<<<<
(** * Credit Decision Coach: the deterministic scoring core

    A shallow embedding of [backend/app/core/calculations.py] and
    [backend/app/core/risk_rules.py], together with the properties the
    specification states about them.

    Numbers.  Python [int] is [Z].  Python [float] is modelled by the exact
    rational it denotes ([Q], compared with [==]): every operation is the
    exact one, so overflow, NaN, infinities and the rounding error of binary
    floating point are outside the model.  [round] is Python 3's
    round-half-to-even.  Where the code in binary floating point departs
    from the exact value by more than a statement allows, the statement
    carries the bounds within which it does not: [math.pow] in
    [calculate_emi] raises [OverflowError] for large rates and tenures, and
    its difference from 1 cancels for rates close to zero, so statements
    about the annuity path are made for rates in [1, 30], tenures of at most
    360 months and amounts of at most [10^9]; statements that compare a
    quotient of two floats with a threshold are left to the cases where the
    rounding of the quotient cannot decide the comparison.

    Routes.  The routes of [loans], [chi] and [risk_alerts] that call the
    core are embedded as functions of the request and of what the lookups
    in the store returned. *)

From Stdlib Require Import QArith Qround Qabs Qpower Lqa ZArith Lia.
From Stdlib Require Import Ascii Sorted Permutation.
From stdpp Require Import gmap strings list fin_maps pretty sorting.

Open Scope Q_scope.

(** ** Python numerics *)

Module PyNum.

(** A number as Python has it at run time: an [int] or a [float]. *)
Inductive value :=
| VInt (z : Z)
| VFloat (q : Q).

Definition to_Q (v : value) : Q :=
  match v with
  | VInt z => inject_Z z
  | VFloat q => q
  end.

(** [a < b] and [a <= b] on floats, as booleans. *)
Definition Qleb (a b : Q) : bool := Qle_bool a b.
Definition Qltb (a b : Q) : bool := negb (Qle_bool b a).

(** [max(a, b)]: the first argument unless the second is strictly larger. *)
Definition py_max (a b : Q) : Q := if Qltb a b then b else a.

(** [min(a, b)] and [max(a, b)] on [int]. *)
Definition py_min_int (a b : Z) : Z := if (b <? a)%Z then b else a.
Definition py_max_int (a b : Z) : Z := if (a <? b)%Z then b else a.

(** [round(x)]: nearest integer, ties to the even one. *)
Definition py_round (x : Q) : Z :=
  let f := Qfloor x in
  match Qcompare (x - inject_Z f) (1 # 2) with
  | Lt => f
  | Gt => (f + 1)%Z
  | Eq => if Z.even f then f else (f + 1)%Z
  end.

(** [round(x, ndigits)] for a non-negative [ndigits]. *)
Definition round_ndigits (x : Q) (ndigits : nat) : Q :=
  inject_Z (py_round (x * inject_Z (10 ^ Z.of_nat ndigits)))
  / inject_Z (10 ^ Z.of_nat ndigits).

End PyNum.
Import PyNum.

(** ** calculations.py *)

Definition calculate_emi (principal annual_rate : Q) (tenure_months : Z) : Q :=
  if Qleb principal 0 || (tenure_months <=? 0)%Z then 0
  else if Qleb annual_rate 0 then principal / inject_Z tenure_months
  else
    let monthly_rate := annual_rate / 12 / 100 in
    let emi :=
      (principal * monthly_rate * Qpower (1 + monthly_rate) tenure_months)
      / (Qpower (1 + monthly_rate) tenure_months - 1) in
    round_ndigits emi 2.

Definition calculate_total_interest (principal emi : Q) (tenure_months : Z) : Q :=
  let total_payment := emi * inject_Z tenure_months in
  round_ndigits (total_payment - principal) 2.

(** The four weighted components, before any rounding. *)
Definition score_component (credit_score : Z) : Q :=
  (inject_Z credit_score / 900) * 40.
Definition emi_component (emi_to_income_ratio : Q) : Q :=
  py_max 0 ((1 - emi_to_income_ratio / 100) * 30).
Definition loan_component (active_loans : Z) : Q :=
  py_max 0 ((1 - inject_Z active_loans / 10) * 15).
Definition payment_component (missed_payments : Z) : Q :=
  py_max 0 ((1 - inject_Z missed_payments / 5) * 15).

Definition calculate_chi (credit_score : Z) (emi_to_income_ratio : Q)
    (active_loans missed_payments : Z) : Z :=
  let chi := score_component credit_score + emi_component emi_to_income_ratio
             + loan_component active_loans + payment_component missed_payments in
  py_round chi.

(** One entry of the breakdown dictionary. *)
Record chi_entry := ChiEntry {
  entry_value : value;
  component_score : Q;
  max_score : Z;
  weight : string
}.

(** The dictionary returned by [get_chi_breakdown], keyed by component name. *)
Definition get_chi_breakdown (credit_score : Z) (emi_to_income_ratio : Q)
    (active_loans missed_payments : Z) : gmap string chi_entry :=
  let score_component := round_ndigits (score_component credit_score) 1 in
  let emi_component := round_ndigits (emi_component emi_to_income_ratio) 1 in
  let loan_component := round_ndigits (loan_component active_loans) 1 in
  let payment_component := round_ndigits (payment_component missed_payments) 1 in
  <["credit_score" := ChiEntry (VInt credit_score) score_component 40 "40%"]>
  (<["emi_ratio" := ChiEntry (VFloat emi_to_income_ratio) emi_component 30 "30%"]>
  (<["active_loans" := ChiEntry (VInt active_loans) loan_component 15 "15%"]>
  (<["missed_payments" := ChiEntry (VInt missed_payments) payment_component 15 "15%"]>
   ∅))).

(** Sum of the [component_score] fields over the four keys of a breakdown. *)
Definition breakdown_total (b : gmap string chi_entry) : Q :=
  let get k := from_option component_score 0 (b !! k) in
  get "credit_score" + get "emi_ratio" + get "active_loans" + get "missed_payments".

Definition get_risk_level (chi_score : Z) : string :=
  if (70 <=? chi_score)%Z then "low"
  else if (40 <=? chi_score)%Z then "medium"
  else "high".

Definition calculate_emi_to_income_ratio (emi monthly_income : Q) : Q :=
  if Qleb monthly_income 0 then 100
  else round_ndigits ((emi / monthly_income) * 100) 2.

(** ** Exceptions, dictionaries and [str.format] *)

Module Py.

(** The exceptions the modelled fragment can raise.  [Unsupported] is not a
    Python exception: it marks a format string outside the fragment below. *)
Inductive exn :=
| KeyError (key : string)
| IndexError
| ValueError
| ZeroDivisionError
| Unsupported.

Inductive result (A : Type) :=
| Ok (a : A)
| Raise (e : exn).
Arguments Ok {A} a.
Arguments Raise {A} e.

Definition bind {A B} (r : result A) (k : A → result B) : result B :=
  match r with
  | Ok a => k a
  | Raise e => Raise e
  end.

Notation "x ←! r ; k" := (bind r (fun x => k))
  (at level 20, r at level 100, k at level 200, right associativity, only parsing).

(** A result that is no value: an exception, or [Unsupported]. *)
Definition raises {A} (r : result A) : Prop :=
  match r with Ok _ => False | Raise _ => True end.

(** [d.get(key, default)] *)
Definition dict_get {V} (d : gmap string V) (key : string) (dflt : V) : V :=
  default dflt (d !! key).

(** Comparison and arithmetic of numbers; [int] and [float] mix freely. *)
Definition py_gt (a b : value) : bool := Qltb (to_Q b) (to_Q a).
Definition py_lt (a b : value) : bool := Qltb (to_Q a) (to_Q b).
Definition py_le (a b : value) : bool := Qleb (to_Q a) (to_Q b).

Definition py_sub (a b : value) : value :=
  match a, b with
  | VInt x, VInt y => VInt (x - y)
  | _, _ => VFloat (to_Q a - to_Q b)
  end.

Definition py_mul (a b : value) : value :=
  match a, b with
  | VInt x, VInt y => VInt (x * y)
  | _, _ => VFloat (to_Q a * to_Q b)
  end.

(** [a / b]: true division, which raises on a zero divisor. *)
Definition py_truediv (a b : value) : result value :=
  if Qeq_bool (to_Q b) 0 then Raise ZeroDivisionError
  else Ok (VFloat (to_Q a / to_Q b)).

(** [format(v, ".0f")]: nearest integer, ties to even, sign kept. *)
Definition format_fixed0 (q : Q) : string :=
  (if Qltb q 0 then "-" else "") +:+ pretty (py_round (Qabs q)).

(** [format(v, spec)] for the two specifications the rule catalog uses. *)
Definition format_value (v : value) (spec : string) : result string :=
  if String.eqb spec "" then
    match v with
    | VInt z => Ok (pretty z)
    | VFloat _ => Raise Unsupported
    end
  else if String.eqb spec ".0f" then Ok (format_fixed0 (to_Q v))
  else Raise Unsupported.

Definition is_digit (c : ascii) : bool :=
  (48 <=? nat_of_ascii c)%nat && (nat_of_ascii c <=? 57)%nat.

Fixpoint all_digits (s : string) : bool :=
  match s with
  | EmptyString => true
  | String c s' => is_digit c && all_digits s'
  end.

(** A replacement field [{name:spec}] looked up among the keyword arguments.
    An empty or numeric name is positional, and there are no positional
    arguments. *)
Definition format_field (kwargs : gmap string value) (name spec : string)
    : result string :=
  if all_digits name then Raise IndexError
  else match kwargs !! name with
       | None => Raise (KeyError name)
       | Some v => format_value v spec
       end.

(** Where the scan of a format string stands. *)
Inductive fstate :=
| SText
| SOpen
| SClose
| SName (name : string)
| SSpec (name spec : string).

Definition snoc (s : string) (c : ascii) : string := s +:+ String c "".

(** [template.format] with keyword arguments, one character at a time, left to right:
    a field is rendered when its closing brace is read, so an error in an
    earlier field wins over a later one. *)
Fixpoint format_from (kwargs : gmap string value) (st : fstate) (out : string)
    (t : string) : result string :=
  match t with
  | EmptyString =>
      match st with
      | SText => Ok out
      | _ => Raise ValueError
      end
  | String c t' =>
      match st with
      | SText =>
          if Ascii.eqb c "{"%char then format_from kwargs SOpen out t'
          else if Ascii.eqb c "}"%char then format_from kwargs SClose out t'
          else format_from kwargs SText (snoc out c) t'
      | SOpen =>
          if Ascii.eqb c "{"%char then format_from kwargs SText (snoc out c) t'
          else if Ascii.eqb c "}"%char then Raise IndexError
          else if Ascii.eqb c ":"%char then format_from kwargs (SSpec "" "") out t'
          else if Ascii.eqb c "!"%char || Ascii.eqb c "."%char || Ascii.eqb c "["%char
               then Raise Unsupported
          else format_from kwargs (SName (String c "")) out t'
      | SClose =>
          if Ascii.eqb c "}"%char then format_from kwargs SText (snoc out c) t'
          else Raise ValueError
      | SName name =>
          if Ascii.eqb c "}"%char then
            match format_field kwargs name "" with
            | Ok s => format_from kwargs SText (out +:+ s) t'
            | Raise e => Raise e
            end
          else if Ascii.eqb c ":"%char then format_from kwargs (SSpec name "") out t'
          else if Ascii.eqb c "{"%char then Raise ValueError
          else if Ascii.eqb c "!"%char || Ascii.eqb c "."%char || Ascii.eqb c "["%char
               then Raise Unsupported
          else format_from kwargs (SName (snoc name c)) out t'
      | SSpec name spec =>
          if Ascii.eqb c "}"%char then
            match format_field kwargs name spec with
            | Ok s => format_from kwargs SText (out +:+ s) t'
            | Raise e => Raise e
            end
          else if Ascii.eqb c "{"%char then Raise Unsupported
          else format_from kwargs (SSpec name (snoc spec c)) out t'
      end
  end.

Definition py_format (template : string) (kwargs : gmap string value)
    : result string :=
  format_from kwargs SText "" template.

(** [l.sort(key=key)]: a stable sort, smallest key first.  Each element is
    put in front of the first later element whose key is not smaller. *)
Fixpoint insert_by_key {A} (key : A → Z) (x : A) (l : list A) : list A :=
  match l with
  | [] => [x]
  | y :: l' => if (key x <=? key y)%Z then x :: l else y :: insert_by_key key x l'
  end.

Definition sort_by_key {A} (key : A → Z) (l : list A) : list A :=
  foldr (insert_by_key key) [] l.

End Py.
Import Py.

(** ** risk_rules.py: the rule catalog *)

(** A rule of the catalog.  [rule_check] is the rule's [lambda profile: ...];
    like any call it either returns a truth value or raises. *)
Record risk_rule := RiskRule {
  rule_id : string;
  rule_title : string;
  rule_rule : string;
  rule_severity : string;
  rule_check : gmap string value → result bool;
  rule_description_template : string
}.

(** Calculate disposable income percentage. *)
Definition _check_disposable (profile : gmap string value) : result value :=
  let income := dict_get profile "monthly_income" (VInt 0) in
  let expenses := dict_get profile "monthly_expenses" (VInt 0) in
  let emis := dict_get profile "existing_emis" (VInt 0) in
  if py_le income (VInt 0) then Ok (VInt 0)
  else
    let disposable := py_sub (py_sub income expenses) emis in
    q ←! py_truediv disposable income;
    Ok (py_mul q (VInt 100)).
>>>>
WORK TO BE COMPLETED:
Please copy, exactly and with nothing else, the lines above beginning at the line that has "if Qeq_bool (to_Q" and ending with the line that has "arguments. *)".

SOLVED EXERCISE:
  if Qeq_bool (to_Q b) 0 then Raise ZeroDivisionError
  else Ok (VFloat (to_Q a / to_Q b)).

(** [format(v, ".0f")]: nearest integer, ties to even, sign kept. *)
Definition format_fixed0 (q : Q) : string :=
  (if Qltb q 0 then "-" else "") +:+ pretty (py_round (Qabs q)).

(** [format(v, spec)] for the two specifications the rule catalog uses. *)
Definition format_value (v : value) (spec : string) : result string :=
  if String.eqb spec "" then
    match v with
    | VInt z => Ok (pretty z)
    | VFloat _ => Raise Unsupported
    end
  else if String.eqb spec ".0f" then Ok (format_fixed0 (to_Q v))
  else Raise Unsupported.

Definition is_digit (c : ascii) : bool :=
  (48 <=? nat_of_ascii c)%nat && (nat_of_ascii c <=? 57)%nat.

Fixpoint all_digits (s : string) : bool :=
  match s with
  | EmptyString => true
  | String c s' => is_digit c && all_digits s'
  end.

(** A replacement field [{name:spec}] looked up among the keyword arguments.
    An empty or numeric name is positional, and there are no positional
    arguments. *)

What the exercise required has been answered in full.